• **Exercise requirements**:
After finding the line containing "is an error;" below, please output that line and each following one through the line containing "The behaviour is", exactly as written.

• **Entries shown**:
== Segment start ==
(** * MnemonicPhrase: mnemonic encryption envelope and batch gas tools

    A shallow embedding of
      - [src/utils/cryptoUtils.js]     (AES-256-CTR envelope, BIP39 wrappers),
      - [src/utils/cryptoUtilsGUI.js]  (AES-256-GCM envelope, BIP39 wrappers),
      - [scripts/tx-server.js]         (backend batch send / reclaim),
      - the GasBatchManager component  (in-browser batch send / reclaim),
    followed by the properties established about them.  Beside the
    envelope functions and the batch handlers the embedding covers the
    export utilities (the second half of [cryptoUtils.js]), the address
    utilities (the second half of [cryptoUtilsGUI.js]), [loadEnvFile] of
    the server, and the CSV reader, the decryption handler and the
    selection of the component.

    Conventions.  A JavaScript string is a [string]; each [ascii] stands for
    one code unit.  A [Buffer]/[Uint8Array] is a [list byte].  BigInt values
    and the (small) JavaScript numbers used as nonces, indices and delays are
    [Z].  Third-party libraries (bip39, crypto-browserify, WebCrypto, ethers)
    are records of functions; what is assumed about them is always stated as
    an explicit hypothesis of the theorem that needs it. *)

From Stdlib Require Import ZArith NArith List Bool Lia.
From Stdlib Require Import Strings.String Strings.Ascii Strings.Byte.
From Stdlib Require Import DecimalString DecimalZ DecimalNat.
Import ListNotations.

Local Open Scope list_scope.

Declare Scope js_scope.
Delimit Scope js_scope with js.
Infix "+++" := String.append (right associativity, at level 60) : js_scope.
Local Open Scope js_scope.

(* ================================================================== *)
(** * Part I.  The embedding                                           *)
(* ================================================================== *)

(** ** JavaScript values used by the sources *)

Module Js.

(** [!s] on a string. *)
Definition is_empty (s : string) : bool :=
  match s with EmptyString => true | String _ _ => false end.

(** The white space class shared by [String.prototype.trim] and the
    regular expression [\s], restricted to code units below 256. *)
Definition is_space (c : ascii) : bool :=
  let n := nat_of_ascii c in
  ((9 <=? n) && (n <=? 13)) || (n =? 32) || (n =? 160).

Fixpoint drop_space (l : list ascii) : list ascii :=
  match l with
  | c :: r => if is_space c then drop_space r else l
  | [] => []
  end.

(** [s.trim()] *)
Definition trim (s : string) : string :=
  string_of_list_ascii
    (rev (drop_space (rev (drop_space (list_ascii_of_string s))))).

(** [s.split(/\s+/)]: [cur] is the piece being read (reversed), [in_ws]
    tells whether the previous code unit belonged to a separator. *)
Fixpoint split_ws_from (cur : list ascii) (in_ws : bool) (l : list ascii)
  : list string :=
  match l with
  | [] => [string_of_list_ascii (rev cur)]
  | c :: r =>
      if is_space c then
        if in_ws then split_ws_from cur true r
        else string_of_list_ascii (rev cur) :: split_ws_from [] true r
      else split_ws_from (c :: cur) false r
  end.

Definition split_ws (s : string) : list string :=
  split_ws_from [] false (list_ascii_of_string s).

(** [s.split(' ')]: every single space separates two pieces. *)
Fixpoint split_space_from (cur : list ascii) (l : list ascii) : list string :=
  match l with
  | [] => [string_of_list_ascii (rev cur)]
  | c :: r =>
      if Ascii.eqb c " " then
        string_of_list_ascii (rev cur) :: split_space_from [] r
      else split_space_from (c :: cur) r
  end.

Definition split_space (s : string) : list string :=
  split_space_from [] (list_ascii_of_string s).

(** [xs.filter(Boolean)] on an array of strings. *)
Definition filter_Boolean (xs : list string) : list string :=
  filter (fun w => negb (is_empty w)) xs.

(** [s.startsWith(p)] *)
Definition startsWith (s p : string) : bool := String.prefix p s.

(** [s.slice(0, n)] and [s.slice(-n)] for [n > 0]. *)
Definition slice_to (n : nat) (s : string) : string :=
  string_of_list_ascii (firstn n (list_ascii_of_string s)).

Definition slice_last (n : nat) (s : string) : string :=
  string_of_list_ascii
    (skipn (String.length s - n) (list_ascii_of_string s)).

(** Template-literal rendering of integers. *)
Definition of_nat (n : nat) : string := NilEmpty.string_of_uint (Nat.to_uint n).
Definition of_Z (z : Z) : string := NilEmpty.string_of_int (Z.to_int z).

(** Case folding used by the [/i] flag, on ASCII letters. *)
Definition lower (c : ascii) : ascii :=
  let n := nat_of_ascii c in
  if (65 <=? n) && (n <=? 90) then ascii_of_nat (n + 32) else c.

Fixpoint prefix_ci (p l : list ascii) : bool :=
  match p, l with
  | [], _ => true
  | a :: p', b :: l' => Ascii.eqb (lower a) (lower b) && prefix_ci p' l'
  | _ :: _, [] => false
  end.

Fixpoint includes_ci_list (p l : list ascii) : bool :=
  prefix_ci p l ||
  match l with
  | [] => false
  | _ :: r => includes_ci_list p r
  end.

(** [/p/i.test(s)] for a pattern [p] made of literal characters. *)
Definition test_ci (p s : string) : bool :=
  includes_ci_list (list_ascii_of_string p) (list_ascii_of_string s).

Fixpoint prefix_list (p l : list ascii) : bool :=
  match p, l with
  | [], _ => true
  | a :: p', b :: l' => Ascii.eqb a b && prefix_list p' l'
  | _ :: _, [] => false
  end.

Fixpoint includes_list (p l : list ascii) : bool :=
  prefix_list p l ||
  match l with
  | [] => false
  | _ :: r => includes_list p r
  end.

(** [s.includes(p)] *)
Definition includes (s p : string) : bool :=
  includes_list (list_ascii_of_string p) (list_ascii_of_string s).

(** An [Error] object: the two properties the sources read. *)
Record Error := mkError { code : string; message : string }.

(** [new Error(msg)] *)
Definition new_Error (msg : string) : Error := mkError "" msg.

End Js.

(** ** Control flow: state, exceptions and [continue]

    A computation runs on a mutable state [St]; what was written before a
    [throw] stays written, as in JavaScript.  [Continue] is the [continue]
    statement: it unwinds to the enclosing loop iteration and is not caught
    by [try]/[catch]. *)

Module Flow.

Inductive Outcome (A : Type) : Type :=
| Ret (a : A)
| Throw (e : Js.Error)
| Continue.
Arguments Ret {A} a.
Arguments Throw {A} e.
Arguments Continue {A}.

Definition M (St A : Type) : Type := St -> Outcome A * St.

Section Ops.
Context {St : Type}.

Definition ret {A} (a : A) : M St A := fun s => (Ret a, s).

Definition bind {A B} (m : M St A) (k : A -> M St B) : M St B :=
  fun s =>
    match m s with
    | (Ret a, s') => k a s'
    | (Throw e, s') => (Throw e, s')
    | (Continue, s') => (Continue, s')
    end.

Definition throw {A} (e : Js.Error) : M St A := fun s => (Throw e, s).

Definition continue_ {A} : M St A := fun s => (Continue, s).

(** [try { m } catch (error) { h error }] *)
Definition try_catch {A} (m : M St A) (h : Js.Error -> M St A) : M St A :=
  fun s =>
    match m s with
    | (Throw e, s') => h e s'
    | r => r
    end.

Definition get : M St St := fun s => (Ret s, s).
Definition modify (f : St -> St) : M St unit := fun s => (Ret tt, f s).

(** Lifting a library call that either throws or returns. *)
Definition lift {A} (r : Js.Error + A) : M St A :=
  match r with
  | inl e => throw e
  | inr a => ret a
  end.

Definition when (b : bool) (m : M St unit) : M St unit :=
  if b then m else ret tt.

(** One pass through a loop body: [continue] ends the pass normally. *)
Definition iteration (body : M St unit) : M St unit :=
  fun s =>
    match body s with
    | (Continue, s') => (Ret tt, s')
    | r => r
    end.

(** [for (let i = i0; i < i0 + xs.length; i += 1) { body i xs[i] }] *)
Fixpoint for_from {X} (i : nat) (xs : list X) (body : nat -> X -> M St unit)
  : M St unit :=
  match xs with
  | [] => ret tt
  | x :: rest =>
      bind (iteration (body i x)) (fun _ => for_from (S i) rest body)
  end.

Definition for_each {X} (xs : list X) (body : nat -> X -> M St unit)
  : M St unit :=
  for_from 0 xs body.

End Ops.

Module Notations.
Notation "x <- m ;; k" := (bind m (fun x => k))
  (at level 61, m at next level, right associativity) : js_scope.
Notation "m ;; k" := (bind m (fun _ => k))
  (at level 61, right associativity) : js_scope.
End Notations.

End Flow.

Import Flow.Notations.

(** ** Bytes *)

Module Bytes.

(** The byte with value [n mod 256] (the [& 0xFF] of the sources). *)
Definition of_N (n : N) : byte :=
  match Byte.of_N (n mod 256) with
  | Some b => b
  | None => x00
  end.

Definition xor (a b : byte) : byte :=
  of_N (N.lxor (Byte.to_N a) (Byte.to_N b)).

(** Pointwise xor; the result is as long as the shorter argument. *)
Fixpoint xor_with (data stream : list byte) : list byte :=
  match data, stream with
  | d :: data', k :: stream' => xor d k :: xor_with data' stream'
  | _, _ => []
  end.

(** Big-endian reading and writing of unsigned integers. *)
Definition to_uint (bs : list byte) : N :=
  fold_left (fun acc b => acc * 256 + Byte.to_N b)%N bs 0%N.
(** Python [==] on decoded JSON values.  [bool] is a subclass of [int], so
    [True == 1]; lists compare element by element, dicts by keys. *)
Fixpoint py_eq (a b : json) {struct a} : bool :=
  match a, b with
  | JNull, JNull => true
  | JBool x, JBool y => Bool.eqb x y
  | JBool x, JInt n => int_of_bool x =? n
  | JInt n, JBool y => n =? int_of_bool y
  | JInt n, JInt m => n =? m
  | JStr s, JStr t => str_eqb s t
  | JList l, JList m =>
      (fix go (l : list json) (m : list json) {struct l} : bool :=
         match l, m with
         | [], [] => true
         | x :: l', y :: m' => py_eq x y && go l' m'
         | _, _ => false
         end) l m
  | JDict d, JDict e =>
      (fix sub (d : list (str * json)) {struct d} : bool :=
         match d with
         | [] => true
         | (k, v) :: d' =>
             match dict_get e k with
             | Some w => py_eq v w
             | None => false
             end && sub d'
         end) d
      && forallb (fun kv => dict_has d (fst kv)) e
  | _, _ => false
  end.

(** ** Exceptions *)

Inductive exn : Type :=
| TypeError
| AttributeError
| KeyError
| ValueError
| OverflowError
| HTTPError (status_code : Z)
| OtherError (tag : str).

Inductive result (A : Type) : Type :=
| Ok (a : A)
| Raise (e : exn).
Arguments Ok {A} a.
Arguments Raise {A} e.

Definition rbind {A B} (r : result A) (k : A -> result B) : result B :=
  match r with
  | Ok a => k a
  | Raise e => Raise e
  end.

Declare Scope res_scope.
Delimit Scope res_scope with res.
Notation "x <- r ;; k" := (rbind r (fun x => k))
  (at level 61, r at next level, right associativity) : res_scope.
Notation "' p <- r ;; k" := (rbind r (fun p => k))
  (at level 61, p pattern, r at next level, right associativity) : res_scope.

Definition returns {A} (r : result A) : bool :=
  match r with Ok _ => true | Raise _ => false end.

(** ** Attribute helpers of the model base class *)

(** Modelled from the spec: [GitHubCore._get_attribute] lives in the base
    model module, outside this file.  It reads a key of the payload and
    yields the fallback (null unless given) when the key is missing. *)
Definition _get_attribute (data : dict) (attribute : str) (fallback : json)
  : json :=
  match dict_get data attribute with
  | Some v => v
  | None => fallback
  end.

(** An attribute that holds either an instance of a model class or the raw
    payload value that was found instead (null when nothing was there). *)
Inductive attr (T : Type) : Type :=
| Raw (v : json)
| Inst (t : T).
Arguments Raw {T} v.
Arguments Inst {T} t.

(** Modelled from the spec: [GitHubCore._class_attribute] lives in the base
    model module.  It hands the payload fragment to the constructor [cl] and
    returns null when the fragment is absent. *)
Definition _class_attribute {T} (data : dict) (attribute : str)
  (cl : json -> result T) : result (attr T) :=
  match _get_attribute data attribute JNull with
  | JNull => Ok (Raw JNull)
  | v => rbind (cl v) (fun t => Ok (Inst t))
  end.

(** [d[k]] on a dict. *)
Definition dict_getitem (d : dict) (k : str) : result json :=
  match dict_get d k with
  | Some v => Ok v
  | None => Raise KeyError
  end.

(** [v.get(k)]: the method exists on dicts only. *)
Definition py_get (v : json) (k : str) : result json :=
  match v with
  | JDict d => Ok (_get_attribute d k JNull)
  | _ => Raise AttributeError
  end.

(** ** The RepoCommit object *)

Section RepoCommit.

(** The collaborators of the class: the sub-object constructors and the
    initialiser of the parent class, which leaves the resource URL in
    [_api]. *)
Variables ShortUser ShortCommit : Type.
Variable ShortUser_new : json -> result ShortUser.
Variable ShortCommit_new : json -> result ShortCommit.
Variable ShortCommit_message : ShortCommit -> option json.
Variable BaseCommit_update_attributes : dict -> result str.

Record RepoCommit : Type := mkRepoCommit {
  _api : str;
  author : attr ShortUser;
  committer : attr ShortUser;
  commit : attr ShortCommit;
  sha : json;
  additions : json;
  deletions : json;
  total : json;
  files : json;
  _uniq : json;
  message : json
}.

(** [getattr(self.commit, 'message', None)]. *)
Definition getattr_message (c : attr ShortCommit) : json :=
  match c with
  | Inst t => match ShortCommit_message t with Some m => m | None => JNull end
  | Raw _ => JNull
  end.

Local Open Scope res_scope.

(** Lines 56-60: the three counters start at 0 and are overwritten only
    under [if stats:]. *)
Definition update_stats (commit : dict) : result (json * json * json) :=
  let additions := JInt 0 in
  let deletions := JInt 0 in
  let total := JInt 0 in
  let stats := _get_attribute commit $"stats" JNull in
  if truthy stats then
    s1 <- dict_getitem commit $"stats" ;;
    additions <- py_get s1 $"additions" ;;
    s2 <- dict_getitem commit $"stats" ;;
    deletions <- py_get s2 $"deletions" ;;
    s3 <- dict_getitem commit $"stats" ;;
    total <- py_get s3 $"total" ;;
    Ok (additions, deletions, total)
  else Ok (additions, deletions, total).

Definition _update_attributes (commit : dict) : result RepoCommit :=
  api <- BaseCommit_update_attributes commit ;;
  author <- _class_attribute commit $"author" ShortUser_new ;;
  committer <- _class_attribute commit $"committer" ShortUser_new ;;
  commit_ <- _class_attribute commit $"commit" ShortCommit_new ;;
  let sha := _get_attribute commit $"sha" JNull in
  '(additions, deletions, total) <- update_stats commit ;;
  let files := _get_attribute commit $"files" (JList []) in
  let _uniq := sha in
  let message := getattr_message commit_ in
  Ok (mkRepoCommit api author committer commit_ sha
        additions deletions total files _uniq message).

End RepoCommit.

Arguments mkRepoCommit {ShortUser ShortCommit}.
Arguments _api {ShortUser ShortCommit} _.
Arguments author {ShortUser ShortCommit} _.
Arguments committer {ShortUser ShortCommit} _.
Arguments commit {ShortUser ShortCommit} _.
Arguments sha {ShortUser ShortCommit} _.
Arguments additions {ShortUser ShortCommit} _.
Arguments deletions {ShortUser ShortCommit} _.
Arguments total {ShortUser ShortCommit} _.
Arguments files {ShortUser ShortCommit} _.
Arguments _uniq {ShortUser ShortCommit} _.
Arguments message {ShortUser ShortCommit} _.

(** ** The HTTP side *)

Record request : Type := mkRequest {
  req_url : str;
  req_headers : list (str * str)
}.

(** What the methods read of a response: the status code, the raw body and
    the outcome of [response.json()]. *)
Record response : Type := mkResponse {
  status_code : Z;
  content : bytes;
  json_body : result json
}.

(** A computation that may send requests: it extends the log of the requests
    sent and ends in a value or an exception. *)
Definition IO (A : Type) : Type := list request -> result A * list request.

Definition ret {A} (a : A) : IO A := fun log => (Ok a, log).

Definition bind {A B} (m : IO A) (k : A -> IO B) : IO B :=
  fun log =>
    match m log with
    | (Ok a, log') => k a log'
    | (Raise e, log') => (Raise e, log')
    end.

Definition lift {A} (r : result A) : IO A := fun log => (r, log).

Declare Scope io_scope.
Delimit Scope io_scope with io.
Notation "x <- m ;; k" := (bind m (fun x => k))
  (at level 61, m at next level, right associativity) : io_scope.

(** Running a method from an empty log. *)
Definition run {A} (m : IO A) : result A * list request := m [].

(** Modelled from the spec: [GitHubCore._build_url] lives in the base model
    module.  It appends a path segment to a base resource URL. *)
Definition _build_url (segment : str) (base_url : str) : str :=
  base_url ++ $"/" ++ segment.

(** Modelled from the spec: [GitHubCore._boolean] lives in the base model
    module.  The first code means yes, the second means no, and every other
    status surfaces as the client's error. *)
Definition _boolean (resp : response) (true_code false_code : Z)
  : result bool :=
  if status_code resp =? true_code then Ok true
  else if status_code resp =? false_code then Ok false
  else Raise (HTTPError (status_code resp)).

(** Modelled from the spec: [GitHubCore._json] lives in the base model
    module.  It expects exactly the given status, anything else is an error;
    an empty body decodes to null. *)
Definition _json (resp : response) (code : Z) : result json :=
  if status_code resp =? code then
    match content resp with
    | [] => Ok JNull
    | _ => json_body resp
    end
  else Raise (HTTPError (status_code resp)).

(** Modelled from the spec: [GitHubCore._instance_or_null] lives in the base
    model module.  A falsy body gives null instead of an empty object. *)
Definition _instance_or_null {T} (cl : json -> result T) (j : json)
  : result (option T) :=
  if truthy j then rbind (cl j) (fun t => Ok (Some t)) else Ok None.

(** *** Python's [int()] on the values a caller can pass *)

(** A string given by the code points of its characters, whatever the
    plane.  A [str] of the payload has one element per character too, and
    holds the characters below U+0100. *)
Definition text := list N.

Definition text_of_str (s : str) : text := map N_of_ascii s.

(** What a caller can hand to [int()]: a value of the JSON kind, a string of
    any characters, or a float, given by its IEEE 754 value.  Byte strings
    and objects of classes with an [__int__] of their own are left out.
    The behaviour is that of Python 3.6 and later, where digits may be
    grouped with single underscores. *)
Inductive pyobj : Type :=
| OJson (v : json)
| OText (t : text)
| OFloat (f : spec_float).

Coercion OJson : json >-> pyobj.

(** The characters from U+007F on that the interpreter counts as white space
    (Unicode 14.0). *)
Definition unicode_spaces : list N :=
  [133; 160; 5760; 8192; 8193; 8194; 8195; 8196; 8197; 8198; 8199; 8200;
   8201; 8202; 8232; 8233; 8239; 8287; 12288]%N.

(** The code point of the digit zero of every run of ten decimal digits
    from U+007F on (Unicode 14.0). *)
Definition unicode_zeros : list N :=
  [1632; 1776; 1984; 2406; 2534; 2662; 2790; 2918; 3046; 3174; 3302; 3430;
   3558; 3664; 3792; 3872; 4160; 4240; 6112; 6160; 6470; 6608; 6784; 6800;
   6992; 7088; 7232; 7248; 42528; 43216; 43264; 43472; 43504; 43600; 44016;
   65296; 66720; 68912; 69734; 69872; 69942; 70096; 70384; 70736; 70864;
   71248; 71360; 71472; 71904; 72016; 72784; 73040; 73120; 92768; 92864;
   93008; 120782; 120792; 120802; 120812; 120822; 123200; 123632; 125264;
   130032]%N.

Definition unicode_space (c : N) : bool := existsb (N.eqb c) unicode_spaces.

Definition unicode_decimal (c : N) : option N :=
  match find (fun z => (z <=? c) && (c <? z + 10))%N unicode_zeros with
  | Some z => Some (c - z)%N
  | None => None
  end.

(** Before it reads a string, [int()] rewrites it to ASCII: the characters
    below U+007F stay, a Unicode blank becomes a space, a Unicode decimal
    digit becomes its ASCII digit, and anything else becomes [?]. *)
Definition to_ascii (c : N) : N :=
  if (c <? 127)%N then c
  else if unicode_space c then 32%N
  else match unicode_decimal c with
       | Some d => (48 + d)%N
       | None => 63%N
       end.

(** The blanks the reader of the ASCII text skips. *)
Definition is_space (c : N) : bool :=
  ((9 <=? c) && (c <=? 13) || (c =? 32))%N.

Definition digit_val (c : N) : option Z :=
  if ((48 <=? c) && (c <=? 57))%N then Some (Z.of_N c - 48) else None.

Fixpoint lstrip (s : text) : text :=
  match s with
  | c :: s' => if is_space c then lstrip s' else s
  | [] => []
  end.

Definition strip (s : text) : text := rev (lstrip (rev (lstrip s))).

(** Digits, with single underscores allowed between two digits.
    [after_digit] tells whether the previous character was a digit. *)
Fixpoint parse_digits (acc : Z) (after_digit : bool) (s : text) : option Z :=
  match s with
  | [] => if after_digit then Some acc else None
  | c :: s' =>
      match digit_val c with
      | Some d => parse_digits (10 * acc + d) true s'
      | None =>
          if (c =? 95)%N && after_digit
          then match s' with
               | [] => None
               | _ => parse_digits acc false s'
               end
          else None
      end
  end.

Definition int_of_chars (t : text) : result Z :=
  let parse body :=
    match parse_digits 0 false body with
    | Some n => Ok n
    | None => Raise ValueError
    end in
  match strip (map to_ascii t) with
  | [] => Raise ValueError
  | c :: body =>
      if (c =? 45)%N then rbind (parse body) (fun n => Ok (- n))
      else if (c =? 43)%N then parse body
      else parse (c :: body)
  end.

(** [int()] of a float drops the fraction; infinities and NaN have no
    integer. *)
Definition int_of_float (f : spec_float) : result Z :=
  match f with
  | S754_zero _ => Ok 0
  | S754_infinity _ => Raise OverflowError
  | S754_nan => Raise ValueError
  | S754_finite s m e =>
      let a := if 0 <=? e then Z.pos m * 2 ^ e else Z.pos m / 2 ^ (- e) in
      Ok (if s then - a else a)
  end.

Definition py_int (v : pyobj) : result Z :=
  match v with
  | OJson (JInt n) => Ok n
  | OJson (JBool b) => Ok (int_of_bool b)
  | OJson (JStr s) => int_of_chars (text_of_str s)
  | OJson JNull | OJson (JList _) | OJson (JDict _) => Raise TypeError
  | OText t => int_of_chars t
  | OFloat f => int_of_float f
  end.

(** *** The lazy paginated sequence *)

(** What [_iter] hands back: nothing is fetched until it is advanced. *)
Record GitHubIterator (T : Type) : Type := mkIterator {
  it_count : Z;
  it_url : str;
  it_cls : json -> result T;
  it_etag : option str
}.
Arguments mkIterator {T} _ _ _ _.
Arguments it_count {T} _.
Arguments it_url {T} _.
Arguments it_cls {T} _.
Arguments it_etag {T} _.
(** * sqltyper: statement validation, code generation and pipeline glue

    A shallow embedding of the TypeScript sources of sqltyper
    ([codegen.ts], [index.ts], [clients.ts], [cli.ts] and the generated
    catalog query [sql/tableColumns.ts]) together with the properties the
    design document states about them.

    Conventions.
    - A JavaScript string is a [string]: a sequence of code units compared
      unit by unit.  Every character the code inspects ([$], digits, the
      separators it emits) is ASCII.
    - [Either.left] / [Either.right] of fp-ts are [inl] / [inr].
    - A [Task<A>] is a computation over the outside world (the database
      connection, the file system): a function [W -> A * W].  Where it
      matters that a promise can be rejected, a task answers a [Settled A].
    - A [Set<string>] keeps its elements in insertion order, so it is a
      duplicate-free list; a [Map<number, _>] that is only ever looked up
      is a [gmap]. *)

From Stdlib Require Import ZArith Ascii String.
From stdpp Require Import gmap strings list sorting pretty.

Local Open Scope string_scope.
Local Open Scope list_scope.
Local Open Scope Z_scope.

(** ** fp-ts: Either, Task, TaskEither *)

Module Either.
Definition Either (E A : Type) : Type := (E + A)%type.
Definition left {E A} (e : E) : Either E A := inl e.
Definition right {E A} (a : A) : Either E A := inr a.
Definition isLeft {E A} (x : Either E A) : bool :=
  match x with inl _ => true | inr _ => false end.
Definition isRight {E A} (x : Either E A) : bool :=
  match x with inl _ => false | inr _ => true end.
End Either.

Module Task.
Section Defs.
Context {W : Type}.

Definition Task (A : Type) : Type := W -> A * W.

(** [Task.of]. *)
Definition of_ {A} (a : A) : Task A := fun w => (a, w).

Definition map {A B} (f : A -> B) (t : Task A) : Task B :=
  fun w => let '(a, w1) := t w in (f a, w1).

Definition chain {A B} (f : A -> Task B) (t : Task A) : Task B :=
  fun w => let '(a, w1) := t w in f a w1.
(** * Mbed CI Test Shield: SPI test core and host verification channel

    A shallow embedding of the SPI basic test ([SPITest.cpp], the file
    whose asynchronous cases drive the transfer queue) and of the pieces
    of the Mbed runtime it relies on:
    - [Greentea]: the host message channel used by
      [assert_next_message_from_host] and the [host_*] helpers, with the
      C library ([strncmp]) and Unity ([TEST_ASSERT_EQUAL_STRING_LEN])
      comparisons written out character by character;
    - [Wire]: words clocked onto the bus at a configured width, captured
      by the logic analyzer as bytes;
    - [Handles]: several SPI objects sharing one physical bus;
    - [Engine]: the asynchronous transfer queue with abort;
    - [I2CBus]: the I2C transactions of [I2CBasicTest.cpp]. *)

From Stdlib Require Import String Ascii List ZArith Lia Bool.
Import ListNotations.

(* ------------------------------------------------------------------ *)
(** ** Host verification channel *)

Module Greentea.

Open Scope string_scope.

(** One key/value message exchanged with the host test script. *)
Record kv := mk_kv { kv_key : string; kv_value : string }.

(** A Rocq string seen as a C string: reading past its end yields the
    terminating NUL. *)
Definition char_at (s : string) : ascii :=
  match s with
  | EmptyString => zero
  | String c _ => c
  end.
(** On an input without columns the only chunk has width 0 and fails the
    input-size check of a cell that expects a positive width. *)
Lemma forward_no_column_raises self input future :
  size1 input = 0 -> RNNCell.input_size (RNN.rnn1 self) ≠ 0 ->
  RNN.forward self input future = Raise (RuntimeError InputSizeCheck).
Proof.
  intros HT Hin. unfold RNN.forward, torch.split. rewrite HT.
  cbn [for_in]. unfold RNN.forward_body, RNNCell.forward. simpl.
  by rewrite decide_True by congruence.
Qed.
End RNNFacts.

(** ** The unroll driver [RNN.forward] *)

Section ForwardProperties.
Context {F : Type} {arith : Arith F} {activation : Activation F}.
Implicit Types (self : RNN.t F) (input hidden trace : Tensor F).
== Segment end ==
• **Problem solution**:
    module.  It expects exactly the given status, anything else is an error;
    an empty body decodes to null. *)
Definition _json (resp : response) (code : Z) : result json :=
  if status_code resp =? code then
    match content resp with
    | [] => Ok JNull
    | _ => json_body resp
    end
  else Raise (HTTPError (status_code resp)).

(** Modelled from the spec: [GitHubCore._instance_or_null] lives in the base
    model module.  A falsy body gives null instead of an empty object. *)
Definition _instance_or_null {T} (cl : json -> result T) (j : json)
  : result (option T) :=
  if truthy j then rbind (cl j) (fun t => Ok (Some t)) else Ok None.

(** *** Python's [int()] on the values a caller can pass *)

(** A string given by the code points of its characters, whatever the
    plane.  A [str] of the payload has one element per character too, and
    holds the characters below U+0100. *)
Definition text := list N.

Definition text_of_str (s : str) : text := map N_of_ascii s.

(** What a caller can hand to [int()]: a value of the JSON kind, a string of
    any characters, or a float, given by its IEEE 754 value.  Byte strings
    and objects of classes with an [__int__] of their own are left out.
    The behaviour is that of Python 3.6 and later, where digits may be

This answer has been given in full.